I try to garden for wildlife and put out birdseed, a hummingbird feeder and water on my place. I didn't even get a single Monarch actually flying onto my property this year, other than from the eggs and caterpillars that I obtained from the city to raise. It's sad, really. My place is safe for them, since it's organic.
 
I always buy the store's cloth bag (One from each store I patronize) and take some of them into the store with me.

THE CASHIER (or I) fill the bags with my purchased items.

I can't remember the last time I had to buy (10¢) a plastic bag.
 
I cureently live in a bit of a wildlife idyll too

I try to garden for wildlife and put out birdseed, a hummingbird feeder and water on my place. I didn't even get a single Monarch actually flying onto my property this year, other than from the eggs and caterpillars that I obtained from the city to raise. It's sad, really. My place is safe for them, since it's organic.

I'm currently living in a bit of a wildlife idyll due to my father's "visionary" organic policies on the family farm in the UK, south of Manchester too (in truth my dad probably followed organic policies mostly by default I guess, and as youngsters my brother and I criticised his reluctance to use any artificial fertilisers, though I use them very sparingly now too).

My father used to allow the ringing of swallows in his buildings, and owl boxes are still cared for by the local group responsible even after his death last year.

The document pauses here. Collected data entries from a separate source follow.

(** * score.py of the hf-tgi text-generation scoring script

    A shallow embedding of
    [sdk/python/foundation-models/system/inference/text-generation/llama-files/score/hf-tgi/score.py]
    and the properties of its request parsing, chat-history flattening,
    liveness polling, task-type detection and dispatch.

    Python strings are modelled as [string]: a sequence of code points
    below 256.  Logging calls have no effect on any value the script
    computes and are left out. *)

From Stdlib Require Import String Ascii List ZArith NArith Bool Arith Lia DecimalString.
From Equations Require Import Equations.
Import ListNotations.
Open Scope string_scope.

(** ** The double quote and the line feed, by their codes *)

Definition DQ : string := String "034" EmptyString.   (* the double quote *)
Definition LF : string := String "010" EmptyString.   (* the line feed *)

(** ** Python values, as [json.loads] and [yaml.safe_load] build them *)

Module Py.

(** A float is carried by its [repr]; nothing in the script computes
    with one. *)
#[local] Set Warnings "-register-all".
Inductive pyval : Type :=
| PNone
| PBool (b : bool)
| PInt (n : Z)
| PFloat (repr : string)
| PStr (s : string)
| PList (items : list pyval)
| PDict (items : list (string * pyval)).

(** The subclasses of [Exception] the script can meet.  [OtherError] is
    any other one, raised inside a library ([json], [yaml], [os],
    [psutil], [requests], [text_generation]). *)
Inductive exn : Type :=
| Exception (msg : string)
| AssertionError (msg : string)
| KeyError (key : string)
| TypeError (msg : string)
| AttributeError (msg : string)
| OtherError (cls : string) (msg : string).

Inductive outcome (A : Type) : Type :=
| Returned (a : A)
| Raised (e : exn).
Arguments Returned {A} a.
Arguments Raised {A} e.

Definition obind {A B} (c : outcome A) (k : A -> outcome B) : outcome B :=
  match c with
  | Returned a => k a
  | Raised e => Raised e
  end.

Definition type_name (v : pyval) : string :=
  match v with
  | PNone => "NoneType"
  | PBool _ => "bool"
  | PInt _ => "int"
  | PFloat _ => "float"
  | PStr _ => "str"
  | PList _ => "list"
  | PDict _ => "dict"
  end.

Definition is_dict (v : pyval) : bool :=
  match v with PDict _ => true | _ => false end.

(** [v == s] for a string literal [s]. *)
Definition eq_str (v : pyval) (s : string) : bool :=
  match v with PStr t => String.eqb t s | _ => false end.

(** Truth value of an object, as [if v:] tests it. *)
Definition truthy (v : pyval) : bool :=
  match v with
  | PNone => false
  | PBool b => b
  | PInt n => negb (Z.eqb n 0)
  | PFloat r => negb (String.eqb r "0.0" || String.eqb r "-0.0")
  | PStr s => negb (String.eqb s "")
  | PList items => match items with [] => false | _ => true end
  | PDict items => match items with [] => false | _ => true end
  end.

Fixpoint lookup (key : string) (items : list (string * pyval)) : option pyval :=
  match items with
  | [] => None
  | (k, v) :: rest => if String.eqb k key then Some v else lookup key rest
  end.

Definition no_attribute (v : pyval) (attr : string) : exn :=
  AttributeError ("'" ++ type_name v ++ "' object has no attribute '" ++ attr ++ "'").

(** [v.get(key, default)] *)
Definition get (v : pyval) (key : string) (default : pyval) : outcome pyval :=
  match v with
  | PDict items =>
      match lookup key items with
      | Some x => Returned x
      | None => Returned default
      end
  | _ => Raised (no_attribute v "get")
  end.

(** [v[key]] for a string [key]; the messages of [TypeError] are those
    of CPython 3.8 to 3.10. *)
Definition subscript (v : pyval) (key : string) : outcome pyval :=
  match v with
  | PDict items =>
      match lookup key items with
      | Some x => Returned x
      | None => Raised (KeyError key)
      end
  | PStr _ => Raised (TypeError "string indices must be integers")
  | PList _ => Raised (TypeError "list indices must be integers or slices, not str")
  | _ => Raised (TypeError ("'" ++ type_name v ++ "' object is not subscriptable"))
  end.

(** Substring test, for [key in v] on a string [v]. *)
Fixpoint is_prefix (p s : string) : bool :=
  match p, s with
  | EmptyString, _ => true
  | String a p', String b s' => Ascii.eqb a b && is_prefix p' s'
  | String _ _, EmptyString => false
  end.

Fixpoint is_substring (p s : string) : bool :=
  is_prefix p s ||
  match s with
  | EmptyString => false
  | String _ s' => is_substring p s'
  end.

(** [key in v] for a string [key] *)
Definition contains (v : pyval) (key : string) : outcome bool :=
  match v with
  | PDict items =>
      Returned (match lookup key items with Some _ => true | None => false end)
  | PList items => Returned (existsb (fun x => eq_str x key) items)
  | PStr s => Returned (is_substring key s)
  | _ => Raised (TypeError ("argument of type '" ++ type_name v ++ "' is not iterable"))
  end.

(** *** [str.strip()] *)

Definition is_space (c : ascii) : bool :=
  let n := N_of_ascii c in
  ((9 <=? n) && (n <=? 13) || (28 <=? n) && (n <=? 32) || (n =? 133) || (n =? 160))%N.

Fixpoint lstrip (s : string) : string :=
  match s with
  | EmptyString => EmptyString
  | String c s' => if is_space c then lstrip s' else s
  end.

Fixpoint rstrip (s : string) : string :=
  match s with
  | EmptyString => EmptyString
  | String c s' =>
      match rstrip s' with
      | EmptyString => if is_space c then EmptyString else String c EmptyString
      | t => String c t
      end
  end.

Definition str_strip (s : string) : string := rstrip (lstrip s).

(** [v.strip()] *)
Definition strip (v : pyval) : outcome string :=
  match v with
  | PStr s => Returned (str_strip s)
  | _ => Raised (no_attribute v "strip")
  end.

(** *** [str(v)] and [repr(v)] *)

Definition str_of_Z (n : Z) : string := NilZero.string_of_int (Z.to_int n).
Definition str_of_nat (n : nat) : string := str_of_Z (Z.of_nat n).

Definition hex_digit (n : N) : ascii :=
  if (n <? 10)%N then ascii_of_N (48 + n) else ascii_of_N (87 + n).

Definition hex2 (c : ascii) : string :=
  let n := N_of_ascii c in
  String (hex_digit (n / 16)) (String (hex_digit (n mod 16)) EmptyString).

Fixpoint has_char (c : ascii) (s : string) : bool :=
  match s with
  | EmptyString => false
  | String d s' => Ascii.eqb c d || has_char c s'
  end.

Definition printable (c : ascii) : bool :=
  let n := N_of_ascii c in
  ((32 <=? n) && (n <? 127) || (161 <=? n) && negb (n =? 173))%N.

Definition repr_char (quote : ascii) (c : ascii) : string :=
  if Ascii.eqb c quote || Ascii.eqb c "\" then String "\" (String c EmptyString)
  else if Ascii.eqb c "009" then "\t"
  else if Ascii.eqb c "010" then "\n"
  else if Ascii.eqb c "013" then "\r"
  else if printable c then String c EmptyString
  else "\x" ++ hex2 c.

Fixpoint repr_chars (quote : ascii) (s : string) : string :=
  match s with
  | EmptyString => EmptyString
  | String c s' => repr_char quote c ++ repr_chars quote s'
  end.

Definition repr_str (s : string) : string :=
  let quote := if has_char "'" s && negb (has_char "034" s) then "034"%char else "'"%char in
  String quote (repr_chars quote s ++ String quote EmptyString).

Fixpoint join (sep : string) (parts : list string) : string :=
  match parts with
  | [] => EmptyString
  | [p] => p
  | p :: rest => p ++ sep ++ join sep rest
  end.

Fixpoint repr (v : pyval) : string :=
  match v with
  | PNone => "None"
  | PBool true => "True"
  | PBool false => "False"
  | PInt n => str_of_Z n
  | PFloat r => r
  | PStr s => repr_str s
  | PList items => "[" ++ join ", " (map repr items) ++ "]"
  | PDict items =>
      "{" ++ join ", " (map (fun kv => repr_str (fst kv) ++ ": " ++ repr (snd kv)) items) ++ "}"
  end.

(** [str(v)], which is also what an f-string field [{v}] prints. *)
Definition str (v : pyval) : string :=
  match v with
  | PStr s => s
  | _ => repr v
  end.

(** [str(e)] for an exception: its message; for a [KeyError] the [repr]
    of the missing key. *)
Definition str_exn (e : exn) : string :=
  match e with
  | Exception msg => msg
  | AssertionError msg => msg
  | KeyError key => repr_str key
  | TypeError msg => msg
  | AttributeError msg => msg
  | OtherError _ msg => msg
  end.

(** [s.endswith(suffix)] *)
Fixpoint ends_with (suffix s : string) : bool :=
  String.eqb s suffix ||
  match s with
  | EmptyString => false
  | String _ s' => ends_with suffix s'
  end.

(** [posixpath.join(a, b)] *)
Definition path_join (a b : string) : string :=
  if is_prefix "/" b then b
  else if String.eqb a "" || ends_with "/" a then a ++ b
  else a ++ "/" ++ b.

End Py.

(** ** [json.dumps], with its default separators and [ensure_ascii] *)

Module Json.
Import Py.

Definition escape_char (c : ascii) : string :=
  if Ascii.eqb c "\" then "\\"
  else if Ascii.eqb c "034" then String "\" DQ
  else if Ascii.eqb c "008" then "\b"
  else if Ascii.eqb c "012" then "\f"
  else if Ascii.eqb c "010" then "\n"
  else if Ascii.eqb c "013" then "\r"
  else if Ascii.eqb c "009" then "\t"
  else
    let n := N_of_ascii c in
    if ((32 <=? n) && (n <=? 126))%N then String c EmptyString
    else "\u00" ++ hex2 c.

Fixpoint escape (s : string) : string :=
  match s with
  | EmptyString => EmptyString
  | String c s' => escape_char c ++ escape s'
  end.

Definition encode_basestring_ascii (s : string) : string :=
  DQ ++ escape s ++ DQ.

Definition floatstr (r : string) : string :=
  if String.eqb r "nan" then "NaN"
  else if String.eqb r "inf" then "Infinity"
  else if String.eqb r "-inf" then "-Infinity"
  else r.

It does shock you every time you here of all the stuff dumped in the oceans and the harm its bound to do, and I suppose we're all partly to blame for not caring enough (certainly I didn't think about it much until recent years). Now I am pleased to follow using re-useable bags etc. (when I remember admittedly :eek:).

A great Irish broadcaster now sadly deceased, Terry Wogan had a very subtle comment to say about environmental policies though, pointing out that WWII was pretty disasterous environmentally, as is any war, so our planet takes a pounding when nations fall out inevitably!
 
I remember discussions on the radio, people freaking over the prospect of no more plastic bags. Some people called in and stated Europe was doing it for years but people thought is was un-doable. When the town I live in stopped using plastic bags in grocery stores and charging 10 cents for paper or reusable bags (some may be .25) people adjusted very quickly. By that time I had been using my own bags for about 10 years.

On rare occasions when I buy a bag, I use it to take things to PAWS thrift or it's the best 10 cent cat toy ever.